The Widowing of Mrs. Holroyd
Orange Tree Theatre   Autumn 2014

Paul Miller has chosen to open his tenure as Artistic Director of the Orange Tree with D. H. Lawrence's dark and fatalistic 1914 drama. It's a hard sell at best, and while this revival hints at its merits, it really would need more depth, atmosphere and perhaps star power to fully succeed. 

A woman married to a drunk and abusive miner is driven to wish for his death, especially since she has an admirer eager to take her away from all this. But getting one's wishes can create new bonds of regret and guilt, and while there is now nothing to hold her here, there is real doubt whether she'll be able to bring herself to move on. 

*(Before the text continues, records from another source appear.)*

Definition to_int (lo hi : Z) (f : float64) : conv :=
  match f with
  | Fin m e =>
      let z := trunc m e in
      if (lo <=? z) && (z <? hi) then Val z else ImplementationDependent
  | _ => ImplementationDependent
  end.

Definition to_uint64 : float64 -> conv := to_int 0 (2 ^ 64).
Definition to_int64 : float64 -> conv := to_int (- 2 ^ 63) (2 ^ 63).

(** [fmt.Sprintf("%.<p>f", f)] for a finite [f >= 0]: [strconv] expands
    the binary value exactly and rounds the decimal expansion half to
    even at [p] digits after the point. *)
Definition fixed (p : nat) (f : float64) : string :=
  match f with
  | Fin m e =>
      let n := rne (m * up e * 10 ^ Z.of_nat p) (down e) in
      Fmt.d (n / 10 ^ Z.of_nat p) ++ "." ++ Fmt.digits p n
  | Inf true => "-Inf"
  | Inf false => "+Inf"
  | NaN => "NaN"
  end.

End Float64.

(* ===================================================================== *)
(** * Package strconv: ParseFloat *)
(* ===================================================================== *)

Module Strconv.
Import GoString.

Inductive parsed : Type :=
| Parsed (f : Float64.float64)
| ErrSyntax
| ErrRange.

(** [lower(c)] of strconv: [c | ('x' ^ 'X')]. *)
Definition lower (c : ascii) : Z := Z.lor (code c) 32.

Definition is_digit (c : ascii) : bool := (48 <=? code c) && (code c <=? 57).
Definition is_hex_letter (c : ascii) : bool :=
  (97 <=? lower c) && (lower c <=? 102).
Definition is_underscore (c : ascii) : bool := code c =? 95.
Definition is_dot (c : ascii) : bool := code c =? 46.
Definition is_plus (c : ascii) : bool := code c =? 43.
Definition is_minus (c : ascii) : bool := code c =? 45.

Definition digit_val (c : ascii) : Z := code c - 48.
Definition hex_val (c : ascii) : Z := lower c - 97 + 10.

(** [commonPrefixLenIgnoreCase(s, prefix) == len(prefix) == len(s)]:
    [s] is [word] up to the case of its ASCII letters ([word] is in
    lower case). *)
Fixpoint eq_fold (s word : string) : bool :=
  match s, word with
  | EmptyString, EmptyString => true
  | String c t, String w u =>
      let c' := if (65 <=? code c) && (code c <=? 90) then code c + 32
                else code c in
      (c' =? code w) && eq_fold t u
  | _, _ => false
  end.

(** [special]: the strings that denote an infinity or a NaN, as far as
    they span the whole input. *)
Definition special (s : string) : option Float64.float64 :=
  match s with
  | EmptyString => None
  | String c t =>
      let '(neg, body) :=
        if is_plus c then (false, t)
        else if is_minus c then (true, t) else (false, s) in
      if eq_fold body "inf" || eq_fold body "infinity"
      then Some (Float64.Inf neg)
      else if eq_fold s "nan" then Some Float64.NaN
      else None
  end.

(** The mantissa loop of [readFloat]; the mantissa is kept exact (the
    19-digit cut of the fast path only selects between algorithms that
    all return the correctly rounded value). *)
Record mantissa : Type :=
  { sawdot : bool; sawdigits : bool; mant : Z; fracdigits : Z }.

Definition push (base v : Z) (st : mantissa) : mantissa :=
  {| sawdot := sawdot st; sawdigits := true;
     mant := mant st * base + v;
     fracdigits := if sawdot st then fracdigits st + 1 else fracdigits st |}.

Definition dot (st : mantissa) : mantissa :=
  {| sawdot := true; sawdigits := sawdigits st;
     mant := mant st; fracdigits := fracdigits st |}.

Fixpoint read_digits (hex : bool) (s : string) (st : mantissa)
  : mantissa * string :=
  match s with
  | EmptyString => (st, s)
  | String c t =>
      if is_underscore c then read_digits hex t st
      else if is_dot c then
        if sawdot st then (st, s) else read_digits hex t (dot st)
      else if is_digit c then
        read_digits hex t (push (if hex then 16 else 10) (digit_val c) st)
      else if hex && is_hex_letter c then
        read_digits hex t (push 16 (hex_val c) st)
      else (st, s)
  end.

(** The digits of the exponent; beyond 10000 further digits are read
    but no longer counted. *)
Fixpoint read_exp_digits (s : string) (e : Z) : Z * string :=
  match s with
  | EmptyString => (e, s)
  | String c t =>
      if is_digit c then
        read_exp_digits t (if e <? 10000 then e * 10 + digit_val c else e)
      else if is_underscore c then read_exp_digits t e
      else (e, s)
  end.

(** What follows the exponent character: a sign, then at least one digit. *)
Definition read_exponent (s : string) : option (Z * string) :=
  match s with
  | EmptyString => None
  | String c t =>
      let '(esign, s1) :=
        if is_plus c then (1, t)
        else if is_minus c then (-1, t) else (1, s) in
      match s1 with
      | EmptyString => None
      | String c1 _ =>
          if is_digit c1
          then let '(e, rest) := read_exp_digits s1 0 in Some (esign * e, rest)
          else None
      end
  end.

Record scanned : Type :=
  { neg : bool; hex : bool; digits : Z; exp : Z; rest : string }.

(** The optional sign. *)
Definition read_sign (s : string) : bool * string :=
  match s with
  | EmptyString => (false, s)
  | String c t =>
      if is_plus c then (false, t)
      else if is_minus c then (true, t) else (false, s)
  end.

(** The base prefix: [0x] or [0X], when something follows it. *)
Definition read_base (s : string) : bool * string :=
  match s with
  | String c0 (String c1 (String c2 u)) =>
      if (code c0 =? 48) && (lower c1 =? 120)
      then (true, String c2 u) else (false, s)
  | _ => (false, s)
  end.

Definition mantissa0 : mantissa :=
  {| sawdot := false; sawdigits := false; mant := 0; fracdigits := 0 |}.

(** After the mantissa: the exponent, required in base 16.  [exp] is the
    power of ten (of two in base 16) that scales [digits]. *)
Definition read_tail (sg hx : bool) (st : mantissa) (s3 : string)
  : option scanned :=
  let dp := if hx then - (4 * fracdigits st) else - fracdigits st in
  let plain :=
    if hx then None
    else Some {| neg := sg; hex := hx; digits := mant st;
                 exp := dp; rest := s3 |} in
  match s3 with
  | String c3 s4 =>
      if lower c3 =? (if hx then 112 else 101) then
        match read_exponent s4 with
        | Some (e, s5) =>
            Some {| neg := sg; hex := hx; digits := mant st;
                    exp := dp + e; rest := s5 |}
        | None => None
        end
      else plain
  | EmptyString => plain
  end.

(** [readFloat]: sign, optional [0x], mantissa, exponent. *)
Definition readFloat (s : string) : option scanned :=
  match s with
  | EmptyString => None
  | _ =>
      let '(sg, s1) := read_sign s in
      let '(hx, s2) := read_base s1 in
      let '(st, s3) := read_digits hx s2 mantissa0 in
      if negb (sawdigits st) then None else read_tail sg hx st s3
  end.

(** [underscoreOK]: an underscore only between digits, or between a base
    prefix and a digit. *)
Inductive saw : Type := SawStart | SawDigit | SawUnderscore | SawOther.

Fixpoint underscore_scan (hx : bool) (s : string) (last : saw) : bool :=
  match s with
  | EmptyString => match last with SawUnderscore => false | _ => true end
  | String c t =>
      if is_digit c || (hx && is_hex_letter c) then underscore_scan hx t SawDigit
      else if is_underscore c then
        match last with
        | SawDigit => underscore_scan hx t SawUnderscore
        | _ => false
        end
      else
        match last with
        | SawUnderscore => false
        | _ => underscore_scan hx t SawOther
        end
  end.

Definition underscoreOK (s : string) : bool :=
  let s1 :=
    match s with
    | String c t => if is_minus c || is_plus c then t else s
    | EmptyString => s
    end in
  match s1 with
  | String c0 (String c1 u) =>
      if (code c0 =? 48)
         && ((lower c1 =? 98) || (lower c1 =? 111) || (lower c1 =? 120))
      then underscore_scan (lower c1 =? 120) u SawDigit
      else underscore_scan false s1 SawStart
  | _ => underscore_scan false s1 SawStart
  end.

(** The value [digits * base^exp] with its sign, correctly rounded. *)
Definition scale (sc : scanned) : Float64.float64 :=
  let b := if hex sc then 2 else 10 in
  let n := digits sc * b ^ Z.max (exp sc) 0 in
  Float64.round (if neg sc then - n else n) (b ^ Z.max (- exp sc) 0).

(** [strconv.ParseFloat(s, 64)]: the whole of [s] must be a number; a
    number that overflows is a range error. *)
Definition ParseFloat (s : string) : parsed :=
  match special s with
  | Some f => Parsed f
  | None =>
      match readFloat s with
      | Some sc =>
          match rest sc with
          | EmptyString =>
              if underscoreOK s then
                match scale sc with
                | Float64.Inf _ => ErrRange
                | f => Parsed f
                end
              else ErrSyntax
          | _ => ErrSyntax
          end
      | None => ErrSyntax
      end
  end.

End Strconv.

(* ===================================================================== *)
(** * go/format.go *)
(* ===================================================================== *)

Import GoString.

Definition KB : Z := 1024.
Definition MB : Z := KB * 1024.
Definition GB : Z := MB * 1024.
Definition TB : Z := GB * 1024.

(** [float64(bytes)/float64(unit)] *)
Definition size_in (bytes unit : Z) : Float64.float64 :=
  Float64.div (Float64.of_Z bytes) (Float64.of_Z unit).

(** [HumanSize(bytes uint64) string] *)
Definition HumanSize (bytes : Z) : string :=
  if TB <=? bytes then Float64.fixed 2 (size_in bytes TB) ++ " TB"
  else if GB <=? bytes then Float64.fixed 1 (size_in bytes GB) ++ " GB"
  else if MB <=? bytes then Float64.fixed 1 (size_in bytes MB) ++ " MB"
  else if KB <=? bytes then Float64.fixed 1 (size_in bytes KB) ++ " KB"
  else Fmt.d bytes ++ " B".

(** The three error returns of [ParseSize]. *)
Inductive size_error : Type :=
| EmptySizeString
| InvalidNumber (numStr : string)
| NegativeSize (num : Float64.float64).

The play deliberately takes its time, both in setting up the situation and considering the changed circumstances at the end, and can feel longer than it is. In particular Lawrence creates a painfully extended final scene whose sense of an eternity stretching out before the widow is essential. But director Miller and his actors are unable to give theatrical life to the sequence, and it just plays like a slow-moving going-nowhere anticlimax. 

I can make no criticism of Ellie Piercy in the title role except one that is not her fault – she does not have the magnetism of a star that might help hold our attention and empathy through the little that actually happens in much of the play. 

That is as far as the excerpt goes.